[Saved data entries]
***

Variables T V : Type.
Variable h : Host.
Variable junk : Z.
Variable m_genProjector : World T -> Object -> result nat.
Variable m_itemProjector : T -> result V.
Variable BoxObject : V -> result Object.
Variable Dimensionality : nat.
Variable InvokeGetAt : World T -> Object -> nat -> list Object -> result Object.
Variable InvokeSetAt : World T -> Object -> nat -> list Object -> Object -> result Object.

Local Abbreviation GetNext_try' := (GetNext_try T V junk m_itemProjector BoxObject).
Local Abbreviation GetNext' := (GetNext T V h junk m_itemProjector BoxObject).
Local Abbreviation GetIterator_try' := (GetIterator_try T m_genProjector).
Local Abbreviation GetIterator' := (GetIterator T h m_genProjector).
Local Abbreviation GetAt_try' := (GetAt_try T V h m_genProjector m_itemProjector BoxObject).
Local Abbreviation GetAt' := (GetAt T V h m_genProjector m_itemProjector BoxObject).
Local Abbreviation step' := (step T V h junk m_genProjector m_itemProjector BoxObject).
Local Abbreviation run' := (run T V h junk m_genProjector m_itemProjector BoxObject).
Local Abbreviation flag_history' :=
  (flag_history T V h junk m_genProjector m_itemProjector BoxObject).

Lemma ThrowIfDetached_dead (w : World T) (r : DataModelReference) :
  live w r = false -> ThrowIfDetached w r = Throw object_detached_default.
Proof. unfold live, ThrowIfDetached. intros ->. reflexivity. Qed.

Lemma ThrowIfDetached_live (w : World T) (r : DataModelReference) :
  live w r = true -> ThrowIfDetached w r = Ok tt.
Proof. unfold live, ThrowIfDetached. intros ->. reflexivity. Qed.

Lemma teardown_clears (b : NativeBinding) (w : World T) :
  live (teardown b w) (m_dataRef b) = false.
Proof. unfold live, teardown. simpl. rewrite Nat.eqb_refl. reflexivity. Qed.

Lemma ReturnResult_detached (ppError : bool) :
  ReturnResult h object_detached_default ppError
  = Ok (E_FAIL, attached_error h E_FAIL object_detached_default ppError).
Proof. apply ReturnResult_status. Qed.

(** Every guarded operation refuses a dead flag before anything else. *)
Lemma GetNext_try_dead (w : World T) (it : BoundIterator) (dimensions : nat) :
  live w (m_linkReference it) = false ->
  GetNext_try' w it dimensions = Throw object_detached_default.
Proof.
  intros Hd. unfold GetNext_try. rewrite (ThrowIfDetached_dead _ _ Hd). reflexivity.
Qed.

Lemma GetNext_dead (w : World T) (it : BoundIterator) (dimensions : nat) :
  live w (m_linkReference it) = false ->
  GetNext' w it dimensions
  = (set_m_thrown it object_detached_default, Ok (E_FAIL, cleared dimensions)).
Proof.
  intros Hd. unfold GetNext. rewrite (GetNext_try_dead _ _ _ Hd).
  rewrite ReturnResult_detached. reflexivity.
Qed.

Lemma GetIterator_try_dead (w : World T) (r : DataModelReference) (obj : Object) :
  live w r = false -> GetIterator_try' r w obj = Throw object_detached_default.
Proof.
  intros Hd. unfold GetIterator_try. rewrite (ThrowIfDetached_dead _ _ Hd). reflexivity.
Qed.

Lemma GetAt_try_dead (w : World T) (r : DataModelReference) (obj : Object)
      (indexerCount : nat) (ppIndexers : list Object) :
  live w r = false ->
  GetAt_try' r w obj indexerCount ppIndexers = Throw object_detached_default.
Proof.
  intros Hd. unfold GetAt_try. rewrite (ThrowIfDetached_dead _ _ Hd). reflexivity.
Qed.

(** No operation but the teardown writes the flag. *)
Lemma step_flag (b : NativeBinding) (s : System T) (op : Operation) :
  live (world T (step' b s op)) (m_dataRef b)
  = live (world T s) (m_dataRef b) && negb (is_teardown op).
Proof.
  destruct op; simpl; rewrite ?andb_true_r.
  - rewrite teardown_clears, andb_false_r. reflexivity.
  - destruct (GetIterator' (m_dataRef b) (world T s) pContextObject)
      as [[hr [it|]]|e|]; reflexivity.
  - destruct (iterator T s); reflexivity.
  - destruct (iterator T s); reflexivity.
  - reflexivity.
  - reflexivity.
Qed.

Lemma run_flag (b : NativeBinding) (ops : list Operation) :
  forall s,
    live (world T (run' b s ops)) (m_dataRef b)
    = live (world T s) (m_dataRef b) && negb (existsb is_teardown ops).
Proof.
  induction ops as [|op ops IH]; intros s.
  - simpl. rewrite andb_true_r. reflexivity.
  - change (run' b s (op :: ops)) with (run' b (step' b s op) ops).
    rewrite IH, step_flag. simpl. rewrite negb_orb, andb_assoc. reflexivity.
Qed.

***

- PROBLEM TO SOLVE
Nothing may be left out. Retype all the entries exactly.

- ANSWER
Variables T V : Type.
Variable h : Host.
Variable junk : Z.
Variable m_genProjector : World T -> Object -> result nat.
Variable m_itemProjector : T -> result V.
Variable BoxObject : V -> result Object.
Variable Dimensionality : nat.
Variable InvokeGetAt : World T -> Object -> nat -> list Object -> result Object.
Variable InvokeSetAt : World T -> Object -> nat -> list Object -> Object -> result Object.

Local Abbreviation GetNext_try' := (GetNext_try T V junk m_itemProjector BoxObject).
Local Abbreviation GetNext' := (GetNext T V h junk m_itemProjector BoxObject).
Local Abbreviation GetIterator_try' := (GetIterator_try T m_genProjector).
Local Abbreviation GetIterator' := (GetIterator T h m_genProjector).
Local Abbreviation GetAt_try' := (GetAt_try T V h m_genProjector m_itemProjector BoxObject).
Local Abbreviation GetAt' := (GetAt T V h m_genProjector m_itemProjector BoxObject).
Local Abbreviation step' := (step T V h junk m_genProjector m_itemProjector BoxObject).
Local Abbreviation run' := (run T V h junk m_genProjector m_itemProjector BoxObject).
Local Abbreviation flag_history' :=
  (flag_history T V h junk m_genProjector m_itemProjector BoxObject).

Lemma ThrowIfDetached_dead (w : World T) (r : DataModelReference) :
  live w r = false -> ThrowIfDetached w r = Throw object_detached_default.
Proof. unfold live, ThrowIfDetached. intros ->. reflexivity. Qed.

Lemma ThrowIfDetached_live (w : World T) (r : DataModelReference) :
  live w r = true -> ThrowIfDetached w r = Ok tt.
Proof. unfold live, ThrowIfDetached. intros ->. reflexivity. Qed.

Lemma teardown_clears (b : NativeBinding) (w : World T) :
  live (teardown b w) (m_dataRef b) = false.
Proof. unfold live, teardown. simpl. rewrite Nat.eqb_refl. reflexivity. Qed.

Lemma ReturnResult_detached (ppError : bool) :
  ReturnResult h object_detached_default ppError
  = Ok (E_FAIL, attached_error h E_FAIL object_detached_default ppError).
Proof. apply ReturnResult_status. Qed.

(** Every guarded operation refuses a dead flag before anything else. *)
Lemma GetNext_try_dead (w : World T) (it : BoundIterator) (dimensions : nat) :
  live w (m_linkReference it) = false ->
  GetNext_try' w it dimensions = Throw object_detached_default.
Proof.
  intros Hd. unfold GetNext_try. rewrite (ThrowIfDetached_dead _ _ Hd). reflexivity.
Qed.

Lemma GetNext_dead (w : World T) (it : BoundIterator) (dimensions : nat) :
  live w (m_linkReference it) = false ->
  GetNext' w it dimensions
  = (set_m_thrown it object_detached_default, Ok (E_FAIL, cleared dimensions)).
Proof.
  intros Hd. unfold GetNext. rewrite (GetNext_try_dead _ _ _ Hd).
  rewrite ReturnResult_detached. reflexivity.
Qed.

Lemma GetIterator_try_dead (w : World T) (r : DataModelReference) (obj : Object) :
  live w r = false -> GetIterator_try' r w obj = Throw object_detached_default.
Proof.
  intros Hd. unfold GetIterator_try. rewrite (ThrowIfDetached_dead _ _ Hd). reflexivity.
Qed.

Lemma GetAt_try_dead (w : World T) (r : DataModelReference) (obj : Object)
      (indexerCount : nat) (ppIndexers : list Object) :
  live w r = false ->
  GetAt_try' r w obj indexerCount ppIndexers = Throw object_detached_default.
Proof.
  intros Hd. unfold GetAt_try. rewrite (ThrowIfDetached_dead _ _ Hd). reflexivity.
Qed.

(** No operation but the teardown writes the flag. *)
Lemma step_flag (b : NativeBinding) (s : System T) (op : Operation) :
  live (world T (step' b s op)) (m_dataRef b)
  = live (world T s) (m_dataRef b) && negb (is_teardown op).
Proof.
  destruct op; simpl; rewrite ?andb_true_r.
  - rewrite teardown_clears, andb_false_r. reflexivity.
  - destruct (GetIterator' (m_dataRef b) (world T s) pContextObject)
      as [[hr [it|]]|e|]; reflexivity.
  - destruct (iterator T s); reflexivity.
  - destruct (iterator T s); reflexivity.
  - reflexivity.
  - reflexivity.
Qed.

Lemma run_flag (b : NativeBinding) (ops : list Operation) :
  forall s,
    live (world T (run' b s ops)) (m_dataRef b)
    = live (world T s) (m_dataRef b) && negb (existsb is_teardown ops).
Proof.
  induction ops as [|op ops IH]; intros s.
  - simpl. rewrite andb_true_r. reflexivity.
  - change (run' b s (op :: ops)) with (run' b (step' b s op) ops).
    rewrite IH, step_flag. simpl. rewrite negb_orb, andb_assoc. reflexivity.
Qed.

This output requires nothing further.